For reference, mean integrated levels of estradiol during the normal menstrual cycle in premenopausal women are about 100 pg/mL and during the luteal phase (the latter half of the menstrual cycle) are about 150–200 pg/mL (Wiki-Graphs). The total production of estradiol over a single menstrual cycle (i.e., one month) is about 6 mg on average (Rosenfield et al., 2008). Slightly higher doses are required for injectable estradiol esters since they contain less estradiol by weight.

Note that there is high interindividual variability (i.e., variability between individuals) in terms of estradiol levels achieved with different forms and routes of estradiol. As an example, some people may get relatively low estradiol levels with the oral route and others may get relatively low levels with the transdermal route. Conversely, some people may get relatively high levels with the transdermal route or with injections. For data showing the substantial variability even with injections, see e.g. Vermeulen (1975) (Wiki-Graph), Oriowo et al. (1980), Derra (1981) (Graph), and Schug, Donath, & Blume (2012) (Graph). Due to the variability in estradiol levels between individuals, the appropriate doses will often not be the same for different people. Doses should be adjusted as necessary based on blood work. It should also be noted that there are large time-dependent changes in estradiol levels with certain routes, namely sublingual/buccal administration and intramuscular/subcutaneous injection (Wiki-Graphs; Wiki-Graph; Wiki-Graphs). Due to these changes, estradiol levels will be vastly different when measured at different time points with these routes (e.g., around peak versus around trough).

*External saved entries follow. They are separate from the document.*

Inductive step : state → label → state → Prop :=
| step_send s m b ts :
    step (b, ts) (Label [s] [] [] [] []) (b, ts ++ [Deliver s m])
| step_interrupt_send s b ts :
    step (b, ts) (quiet []) (b, ts ++ [InterruptSend s])
| step_deliver s m b ts b' es :
    deliver s m b = (b', es) →
    step (b, Deliver s m :: ts)
      (Label [] [] (if open b then [m] else []) (got_of es) es) (b', ts)
| step_interrupted_send s b ts b' es :
    interrupt_send s b = (b', es) → step (b, InterruptSend s :: ts) (quiet es) (b', ts)
| step_check b ts b' es :
    check_senders b = (b', es) → step (b, CheckSenders :: ts) (quiet es) (b', ts)
| step_new_address b ts :
    step (b, ts) (quiet []) (new_address b, ts)
| step_drop_address b ts b' new :
    (size (services b) < nsenders b)%Z → drop_address b = (b', new) →
    step (b, ts) (quiet []) (b', ts ++ new)
| step_receive f disabled b ts b' es a :
    chan_receive f disabled b = (b', es, a) →
    step (b, ts)
      (Label [] (if a is Yields then [f] else []) []
         (if a is Returns (Some m) then [m] else []) es) (b', ts)
| step_receive_interrupted f b ts b' new :
    f ∈ armed b → interrupt_receiver f b = (b', new) →
    step (b, ts) (quiet []) (b', ts ++ new)
| step_wake_up f e b ts b' es :
    wake_up f e b = Some (b', es) → step (b, WakeUp f e :: ts) (quiet es) (b', ts)
| step_close b ts b' es new :
    inbox_close b = (b', es, new) → step (b, ts) (quiet es) (b', ts ++ new)
| step_gc b ts b' es :                (* a fiber that receives holds the inbox *)
    recv_fiber b = None → inbox_gc b = (b', es) → step (b, ts) (quiet es) (b', ts)
| step_register_service id b ts :
    services b !! id = None → (size (services b) < nsenders b)%Z →
    step (b, ts) (quiet []) (register_service id b, ts)
| step_add_own_service id b ts :
    services b !! id = None → step (b, ts) (quiet []) (add_own_service id b, ts)
| step_wait id ev b ts b' es again :
    services b !! id = Some true →
    on_wait of_process max_members id ev b = (b', es, again) →
    step (b, ts)
      (Label [] [] (if open b then process_message ev b else []) (got_of es) es) (b', ts).

(** * The invariant *)
Record inbox_inv (b : inbox) (ts : list task) : Prop := {
  inv_receiving : is_Some (recv_fiber b) → incoming b = [] ∧ open b = true;
  inv_guard : work_guard b = bool_decide (is_Some (recv_fiber b));
  inv_closed : open b = false → incoming b = [];
  inv_count : (size (services b) ≤ nsenders b)%Z;
  inv_check : is_Some (recv_fiber b) → nsenders b = 0%Z → CheckSenders ∈ ts;
  inv_armed : open b = true → ∀ f, f ∈ armed b → recv_fiber b = Some f;
  inv_null : open b = true → ∀ e, WakeUp None e ∉ ts;
}.

Lemma resume_inv f args b ts :
  recv_fiber b = Some f → inbox_inv b ts →
  inbox_inv (resume_fiber f args (set_recv None b)).1 ts.
Proof.
  intros Hf [Hr Hg Hc Hn Hk Ha Hz]. split; simpl; try done; try by intros [].
  intros Ho f' (Hin & Hne)%elem_of_difference. specialize (Ha Ho f' Hin). set_solver.
Qed.

Lemma size_delete_service id (m : gmap loc bool) x :
  m !! id = Some x → Z.of_nat (size (delete id m)) = (size m - 1)%Z.
Proof.
  intros H. rewrite map_size_delete_Some by eauto.
  assert (size m ≠ 0); [|lia]. intros E%map_size_empty_inv. set_solver.
Qed.

(** Losing a service, up to the check of the senders that comes with it. *)
Lemma remove_service_inv id b ts x :
  services b !! id = Some x → inbox_inv b ts →
  (nsenders b ≠ 1%Z ∨ recv_fiber b = None) → inbox_inv (remove_service id b) ts.
Proof.
  intros Hs [Hr Hg Hc Hn Hk Ha Hz] H1. split; simpl; try done.
  - rewrite (size_delete_service _ _ _ Hs). lia.
  - intros Hf H0. destruct H1 as [H1|H1]; [lia|]. rewrite H1 in Hf. by destruct Hf.
Qed.
Lemma remove_resume_inv id f args b ts x :
  services b !! id = Some x → inbox_inv b ts → recv_fiber b = Some f →
  inbox_inv (resume_fiber f args (set_recv None (remove_service id b))).1 ts.
Proof.
  intros Hs I Hf. pose proof (resume_inv f args b ts Hf I) as I'.
  refine (remove_service_inv id _ ts x _ I' _); [exact Hs|by right].
Qed.

Lemma lose_service_inv id b ts x :
  services b !! id = Some x → inbox_inv b ts → inbox_inv (lose_service id b).1 ts.
Proof.
  intros Hs I. unfold lose_service. cbn [remove_service recv_fiber set_services set_nsenders].
  destruct (recv_fiber b) as [f|] eqn:Hf.
  - case_decide as H0; [by eapply remove_resume_inv|].
    eapply remove_service_inv; [done|done|]. simpl in H0. left. lia.
  - eapply remove_service_inv; [done|done|]. by right.
Qed.

Lemma stop_service_inv id b ts x :
  services b !! id = Some x → inbox_inv b ts →
  inbox_inv (set_services (<[id := false]> (services b)) b) ts.
Proof.
  intros Hs []. split; simpl; try done. by rewrite map_size_insert_Some by eauto.
Qed.

Lemma on_wait_inv id ev b ts x :
  services b !! id = Some x → inbox_inv b ts →
  inbox_inv (on_wait of_process max_members id ev b).1.1 ts.
Proof.
  intros Hs I. unfold on_wait. destruct (open b) eqn:Ho; simpl.
  2:{ eapply remove_service_inv; [done|done|]. right.
      destruct (recv_fiber b) eqn:Hf; [|done].
      destruct (inv_receiving _ _ I) as [_ ?]; [by rewrite Hf|congruence]. }
  destruct ev as [| | |m nread truncated fds]; try done; try by eapply lose_service_inv.
  case_decide.
  { pose proof (lose_service_inv id b ts x Hs I). by destruct (lose_service id b). }
  pose proof (stop_service_inv id b ts x Hs I) as I'.
  assert (services (set_services (<[id := false]> (services b)) b) !! id = Some false) as Hs'
    by apply lookup_insert_eq.
  destruct (recv_fiber _) as [f|] eqn:Hf.
  - destruct (deserializer _ _ _ _); simpl; [by apply (resume_inv f NoArguments) in I'|case_decide; simpl..].
    1, 3: by apply (remove_resume_inv id f NoArguments _ ts false Hs') in I'.
    all: eapply remove_service_inv; [done|done|]; left; simpl in *; lia.
  - destruct (decode_queued _ _ _ _); simpl.
    + destruct I' as [Hr Hg Hc Hn Hk Ha Hz]. split; try done; simpl in *; rewrite ?Hf, ?Ho;
        try done; try (by intros []); intros _; rewrite <- Hf; by apply Ha.
    + eapply remove_service_inv; [done|done|by right].
    + eapply remove_service_inv; [done|done|by right].
Qed.

Lemma erase_sender_elem (s : fiber_id) (q q' : list (entry Msg)) :
  erase_sender s q = Some q' → omap from q ≡ₚ s :: omap from q'.
Proof.
  revert q'. induction q as [|e q IH]; intros q'; simpl; [done|].
  case_decide as He; [intros [= <-]; simpl; by rewrite He|].
  intros (q1 & Hq & ->)%fmap_Some. simpl. destruct (from e); [|by apply IH].
  rewrite (IH q1 Hq). by rewrite Permutation_swap.
Qed.

(** A closed inbox may keep an interrupter and a null pointer. *)
Lemma shut_inv b ts ts' :
  inbox_inv b ts → inbox_inv (set_recv None (shut b)) ts'.
Proof. intros []. split; simpl; try done; by intros []. Qed.
Lemma close_inv b ts b' es new :
  inbox_close b = (b', es, new) → inbox_inv b ts → inbox_inv b' (ts ++ new).
Proof.
  intros He I. unfold inbox_close in He. destruct (open b).
  2:{ simplify_eq. by rewrite app_nil_r. }
  pose proof (shut_inv b ts (ts ++ new) I) as I'.
  destruct (recv_fiber b) as [f|] eqn:Hf; simplify_eq; [done|].
  pose proof (inv_guard _ _ I) as Hg. rewrite Hf in Hg.
  by destruct I' as []; split; simpl in *; rewrite ?Hf.
Qed.

Lemma receive_inv f disabled b ts :
  inbox_inv b ts → inbox_inv (chan_receive f disabled b).1.1 ts.
Proof.
  intros I. unfold chan_receive. destruct (open b) eqn:Ho; [|done]. case_decide as Hf; [done|].
  destruct I as [Hr Hg Hc Hn Hk Ha Hz].
  destruct (incoming b) as [|e q] eqn:Hq; simpl.
  - case_decide; simpl; [by split; rewrite ?Hq|].
    split; simpl; rewrite ?Hq, ?Ho; try done; [by rewrite map_size_fmap| |by intros _; apply Hz].
    assert (∀ f', f' ∉ armed b) as Hnone.
    { intros f' Hin. apply Hf. rewrite (Ha Ho f' Hin). eauto. }
    intros _ f'. destruct disabled; set_solver.
  - split; simpl; rewrite ?Ho; try done; eauto.
Qed.

Lemma deliver_inv s m b ts : inbox_inv b ts → inbox_inv (deliver s m b).1 ts.
Proof.
  intros I. unfold deliver. destruct (open b) eqn:Ho; [|done].
  destruct (recv_fiber b) as [f|] eqn:Hf; simpl; [by apply (resume_inv f NoArguments) in I|].
  destruct I as [Hr Hg Hc Hn Hk Ha Hz].
  split; simpl; rewrite ?Hf, ?Ho in *; try done; by intros [].
Qed.

Lemma interrupt_send_inv s b ts : inbox_inv b ts → inbox_inv (interrupt_send s b).1 ts.
Proof.
  intros I. unfold interrupt_send. destruct (erase_sender s (incoming b)) as [q|] eqn:E; [|done].
  destruct I as [Hr Hg Hc Hn Hk Ha Hz]. split; simpl; try done.
  - intros Hf. by destruct (Hr Hf) as [Hq _]; rewrite Hq in E.
  - intros Ho. by rewrite (Hc Ho) in E.
Qed.

Lemma interrupt_receiver_inv f b ts b' new :
  f ∈ armed b → interrupt_receiver f b = (b', new) → inbox_inv b ts →
  inbox_inv b' (ts ++ new).
Proof.
  unfold interrupt_receiver, receive_interrupter. intros Hin He [Hr Hg Hc Hn Hk Ha Hz].
  simplify_eq/=. split; simpl; try done; try (by intros []); intros Ho.
  - intros f' (Hin' & Hne)%elem_of_difference. exfalso.
    pose proof (Ha Ho f Hin). pose proof (Ha Ho f' Hin'). set_solver.
  - intros e [Hz'|Hw]%elem_of_app; [by eapply Hz|]. rewrite (Ha Ho f Hin) in Hw. set_solver.
Qed.

Lemma inv_tasks b ts ts' :
  (CheckSenders ∈ ts → CheckSenders ∈ ts') →
  (∀ e, WakeUp None e ∈ ts' → WakeUp None e ∈ ts) → inbox_inv b ts → inbox_inv b ts'.
Proof. intros Ht Hw []. split; eauto. intros Ho e He. by eapply inv_null0, Hw. Qed.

For transfeminine people who have not yet undergone or do not plan to undergo gonadectomy, a high to very high dose of estradiol can be used to achieve strong suppression of testosterone levels. On average, the high dose will suppress testosterone levels by about 90%, to around 50 ng/dL (Wiki). Hence, the high to very high doses are indicated for estradiol monotherapy (i.e., estradiol alone without an antiandrogen). After gonadectomy, testosterone suppression is no longer needed and lower doses of estradiol, such as the moderate dose, can be used. High doses of estradiol are not necessarily required if estradiol is used in combination with an antiandrogen, for instance cyproterone acetate (Aly W., 2019), bicalutamide (Aly W., 2018), or a GnRH agonist/antagonist (e.g., buserelin) (Aly W., 2018).